* _Given records_:
_ _ _ _

(* ===== verification/I8042.v ===== *)
(** The 8042 keyboard controller with its PS/2 keyboard and mouse
    (src/source/winspire/i8042.c).

    [KBDState P] is the controller with both devices; the two [update_irq]
    callbacks [i8042_init] installs are [kbd_update_kbd_irq] and
    [kbd_update_aux_irq], so the queue operations take the device they act on.
    The build is the single-threaded one (no THREAD_SAFE). *)

From S2P Require Import Prelude I8259.
Local Open Scope Z_scope.
Set Warnings "-clear-no-such-hyp".

Module Kbd.

(** ** Data *)

Definition PS2_QUEUE_SIZE : Z := 256.

Record PS2Queue := mkQueue { data : list Z; rptr : Z; wptr : Z; count : Z }.
#[export] Instance eta_PS2Queue : Eta PS2Queue := fun q =>
  mkQueue (data q) (rptr q) (wptr q) (count q).

Record PS2State := mkPS2 { queue : PS2Queue; write_cmd : Z }.
#[export] Instance eta_PS2State : Eta PS2State := fun s => mkPS2 (queue s) (write_cmd s).

Record PS2KbdState := mkKbd {
  kcommon : PS2State; scan_enabled : Z; translate : Z;
  delay : bool; delay_time : Z; delay_keycode : Z;
}.
#[export] Instance eta_PS2KbdState : Eta PS2KbdState := fun s =>
  mkKbd (kcommon s) (scan_enabled s) (translate s) (delay s) (delay_time s) (delay_keycode s).

Record PS2MouseState := mkMouse {
  mcommon : PS2State; mouse_status : Z; mouse_resolution : Z; mouse_sample_rate : Z;
  mouse_wrap : Z; mouse_type : Z; mouse_detect_state : Z;
  mouse_dx : Z; mouse_dy : Z; mouse_dz : Z; mouse_buttons : Z;
}.
#[export] Instance eta_PS2MouseState : Eta PS2MouseState := fun s =>
  mkMouse (mcommon s) (mouse_status s) (mouse_resolution s) (mouse_sample_rate s)
    (mouse_wrap s) (mouse_type s) (mouse_detect_state s)
    (mouse_dx s) (mouse_dy s) (mouse_dz s) (mouse_buttons s).

Record KBDState (P : Type) := mkKBD {
  cmd : Z; status : Z; mode : Z; pending : Z; kbd : PS2KbdState; mouse : PS2MouseState;
  irq_kbd : Z; irq_mouse : Z; pic : P; reset_request : bool;
}.
Arguments mkKBD {P} _ _ _ _ _ _ _ _ _ _.
Arguments cmd {P} _.
Arguments status {P} _.
Arguments mode {P} _.
Arguments pending {P} _.
Arguments kbd {P} _.
Arguments mouse {P} _.
Arguments irq_kbd {P} _.
Arguments irq_mouse {P} _.
Arguments pic {P} _.
Arguments reset_request {P} _.
#[export] Instance eta_KBDState P : Eta (KBDState P) := fun s =>
  mkKBD (cmd s) (status s) (mode s) (pending s) (kbd s) (mouse s) (irq_kbd s) (irq_mouse s)
    (pic s) (reset_request s).

Definition KBD_STAT_OBF : Z := 0x01.
Definition KBD_STAT_SELFTEST : Z := 0x04.
Definition KBD_STAT_MOUSE_OBF : Z := 0x20.
Definition KBD_MODE_KBD_INT : Z := 0x01.
Definition KBD_MODE_MOUSE_INT : Z := 0x02.
Definition KBD_MODE_DISABLE_KBD : Z := 0x10.
Definition KBD_MODE_DISABLE_MOUSE : Z := 0x20.
Definition KBD_MODE_KCC : Z := 0x40.
Definition KBD_PENDING_KBD : Z := 1.
Definition KBD_PENDING_AUX : Z := 2.
Definition ACK : Z := 0xfa.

_ _ _ _

* _What the exercise asks_: Beginning with the line holding "Record PS2KbdState := mkKbd" and ending with the line holding "#[export] Instance eta_PS2MouseState", write out the stretch of material above exactly; add no further lines.

* _Final answer_:
Record PS2KbdState := mkKbd {
  kcommon : PS2State; scan_enabled : Z; translate : Z;
  delay : bool; delay_time : Z; delay_keycode : Z;
}.
#[export] Instance eta_PS2KbdState : Eta PS2KbdState := fun s =>
  mkKbd (kcommon s) (scan_enabled s) (translate s) (delay s) (delay_time s) (delay_keycode s).

Record PS2MouseState := mkMouse {
  mcommon : PS2State; mouse_status : Z; mouse_resolution : Z; mouse_sample_rate : Z;
  mouse_wrap : Z; mouse_type : Z; mouse_detect_state : Z;
  mouse_dx : Z; mouse_dy : Z; mouse_dz : Z; mouse_buttons : Z;
}.
#[export] Instance eta_PS2MouseState : Eta PS2MouseState := fun s =>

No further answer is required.